**Records from a data collection**:

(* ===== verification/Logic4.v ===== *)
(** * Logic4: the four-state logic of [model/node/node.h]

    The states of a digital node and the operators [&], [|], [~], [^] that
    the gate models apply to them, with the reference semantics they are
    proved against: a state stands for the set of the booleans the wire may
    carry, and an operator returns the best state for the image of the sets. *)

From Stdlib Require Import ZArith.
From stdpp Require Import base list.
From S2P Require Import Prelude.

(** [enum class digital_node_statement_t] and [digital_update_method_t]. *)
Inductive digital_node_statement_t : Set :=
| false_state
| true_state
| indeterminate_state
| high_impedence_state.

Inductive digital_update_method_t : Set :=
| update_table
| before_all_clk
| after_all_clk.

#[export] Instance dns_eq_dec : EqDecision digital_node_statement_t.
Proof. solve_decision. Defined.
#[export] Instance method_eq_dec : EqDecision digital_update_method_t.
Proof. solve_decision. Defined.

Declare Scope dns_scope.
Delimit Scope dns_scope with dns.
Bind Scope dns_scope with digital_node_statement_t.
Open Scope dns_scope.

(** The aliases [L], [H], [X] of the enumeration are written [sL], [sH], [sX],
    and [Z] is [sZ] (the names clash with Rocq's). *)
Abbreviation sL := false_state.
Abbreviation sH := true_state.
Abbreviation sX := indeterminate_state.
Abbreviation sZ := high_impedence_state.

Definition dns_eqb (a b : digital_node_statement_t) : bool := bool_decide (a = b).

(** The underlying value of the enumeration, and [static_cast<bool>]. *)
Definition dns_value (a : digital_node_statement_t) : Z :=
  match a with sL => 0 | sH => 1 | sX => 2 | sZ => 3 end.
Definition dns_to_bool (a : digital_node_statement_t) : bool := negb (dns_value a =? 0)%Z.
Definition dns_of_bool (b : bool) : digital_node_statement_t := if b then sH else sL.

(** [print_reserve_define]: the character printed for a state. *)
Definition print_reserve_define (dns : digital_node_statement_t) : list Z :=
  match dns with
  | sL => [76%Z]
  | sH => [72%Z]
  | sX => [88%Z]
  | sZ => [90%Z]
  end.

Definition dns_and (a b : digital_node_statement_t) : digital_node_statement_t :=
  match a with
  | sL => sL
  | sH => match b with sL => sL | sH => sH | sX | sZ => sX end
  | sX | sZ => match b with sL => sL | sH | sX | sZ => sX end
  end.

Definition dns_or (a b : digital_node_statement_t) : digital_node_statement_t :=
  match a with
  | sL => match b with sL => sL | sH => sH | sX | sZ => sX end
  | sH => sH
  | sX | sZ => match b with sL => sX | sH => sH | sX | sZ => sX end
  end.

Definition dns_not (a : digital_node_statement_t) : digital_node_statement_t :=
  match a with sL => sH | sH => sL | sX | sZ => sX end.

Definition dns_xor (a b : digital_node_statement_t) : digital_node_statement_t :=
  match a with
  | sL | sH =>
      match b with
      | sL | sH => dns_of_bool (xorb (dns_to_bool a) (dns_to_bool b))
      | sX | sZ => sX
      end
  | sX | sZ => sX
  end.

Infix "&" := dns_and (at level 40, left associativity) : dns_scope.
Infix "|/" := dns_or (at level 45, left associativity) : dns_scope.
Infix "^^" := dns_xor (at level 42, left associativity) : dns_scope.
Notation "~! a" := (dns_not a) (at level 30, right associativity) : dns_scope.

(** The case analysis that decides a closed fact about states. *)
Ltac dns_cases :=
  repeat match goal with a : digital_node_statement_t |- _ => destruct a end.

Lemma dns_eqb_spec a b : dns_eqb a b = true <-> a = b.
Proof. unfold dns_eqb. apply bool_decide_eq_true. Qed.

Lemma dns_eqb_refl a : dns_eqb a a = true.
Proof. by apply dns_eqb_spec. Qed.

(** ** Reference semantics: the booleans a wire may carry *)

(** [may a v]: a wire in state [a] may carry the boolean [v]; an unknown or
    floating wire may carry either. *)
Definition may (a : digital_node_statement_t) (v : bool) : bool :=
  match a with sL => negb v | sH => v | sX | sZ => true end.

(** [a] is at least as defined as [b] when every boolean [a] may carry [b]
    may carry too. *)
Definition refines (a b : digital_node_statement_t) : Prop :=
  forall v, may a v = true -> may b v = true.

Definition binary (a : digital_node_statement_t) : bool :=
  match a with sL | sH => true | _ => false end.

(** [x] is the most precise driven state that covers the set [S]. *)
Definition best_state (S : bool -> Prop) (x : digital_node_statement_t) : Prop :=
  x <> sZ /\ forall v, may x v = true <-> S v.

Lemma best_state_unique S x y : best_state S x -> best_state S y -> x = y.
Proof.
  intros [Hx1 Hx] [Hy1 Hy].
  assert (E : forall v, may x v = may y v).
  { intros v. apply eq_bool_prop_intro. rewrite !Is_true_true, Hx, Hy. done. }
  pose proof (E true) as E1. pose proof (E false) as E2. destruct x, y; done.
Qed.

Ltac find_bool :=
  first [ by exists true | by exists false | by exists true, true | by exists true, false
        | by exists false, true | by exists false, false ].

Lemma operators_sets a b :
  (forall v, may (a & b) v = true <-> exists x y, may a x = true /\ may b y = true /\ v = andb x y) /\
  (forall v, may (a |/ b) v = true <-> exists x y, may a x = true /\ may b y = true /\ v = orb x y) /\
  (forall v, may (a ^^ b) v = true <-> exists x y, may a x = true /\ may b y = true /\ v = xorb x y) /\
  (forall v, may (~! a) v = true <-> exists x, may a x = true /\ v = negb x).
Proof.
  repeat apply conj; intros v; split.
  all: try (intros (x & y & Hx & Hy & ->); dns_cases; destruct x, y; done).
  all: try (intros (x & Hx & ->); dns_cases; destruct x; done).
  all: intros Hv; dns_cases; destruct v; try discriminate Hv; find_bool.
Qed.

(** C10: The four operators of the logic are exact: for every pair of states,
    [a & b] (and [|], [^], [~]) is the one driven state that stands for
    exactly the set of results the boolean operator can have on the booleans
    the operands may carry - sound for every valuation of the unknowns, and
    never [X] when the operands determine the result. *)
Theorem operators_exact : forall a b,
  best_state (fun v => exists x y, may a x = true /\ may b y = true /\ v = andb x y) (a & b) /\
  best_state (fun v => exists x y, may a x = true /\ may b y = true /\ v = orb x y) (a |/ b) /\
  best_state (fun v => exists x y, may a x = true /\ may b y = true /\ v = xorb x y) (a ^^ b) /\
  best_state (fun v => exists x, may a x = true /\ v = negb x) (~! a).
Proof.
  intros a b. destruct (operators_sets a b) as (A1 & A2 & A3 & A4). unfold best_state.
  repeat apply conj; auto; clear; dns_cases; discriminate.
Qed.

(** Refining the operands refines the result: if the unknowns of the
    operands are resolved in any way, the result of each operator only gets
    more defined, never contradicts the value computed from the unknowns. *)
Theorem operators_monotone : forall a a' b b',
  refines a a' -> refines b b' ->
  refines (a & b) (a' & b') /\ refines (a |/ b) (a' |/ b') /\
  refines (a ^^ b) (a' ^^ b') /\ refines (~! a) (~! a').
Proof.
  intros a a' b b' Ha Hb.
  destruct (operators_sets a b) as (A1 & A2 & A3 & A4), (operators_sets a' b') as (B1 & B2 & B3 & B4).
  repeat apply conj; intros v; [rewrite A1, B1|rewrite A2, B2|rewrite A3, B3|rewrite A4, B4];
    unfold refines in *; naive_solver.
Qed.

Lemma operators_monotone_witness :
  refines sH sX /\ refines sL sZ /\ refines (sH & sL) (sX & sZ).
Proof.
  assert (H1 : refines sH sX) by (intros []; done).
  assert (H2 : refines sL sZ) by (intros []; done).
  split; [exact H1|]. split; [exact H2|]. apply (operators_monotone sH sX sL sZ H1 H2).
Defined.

**TASK REQUIREMENTS**: Filter the entries and keep only the lines holding "rewrite".

**RESPONSE AREA**:
  { intros v. apply eq_bool_prop_intro. rewrite !Is_true_true, Hx, Hy. done. }
  repeat apply conj; intros v; [rewrite A1, B1|rewrite A2, B2|rewrite A3, B3|rewrite A4, B4];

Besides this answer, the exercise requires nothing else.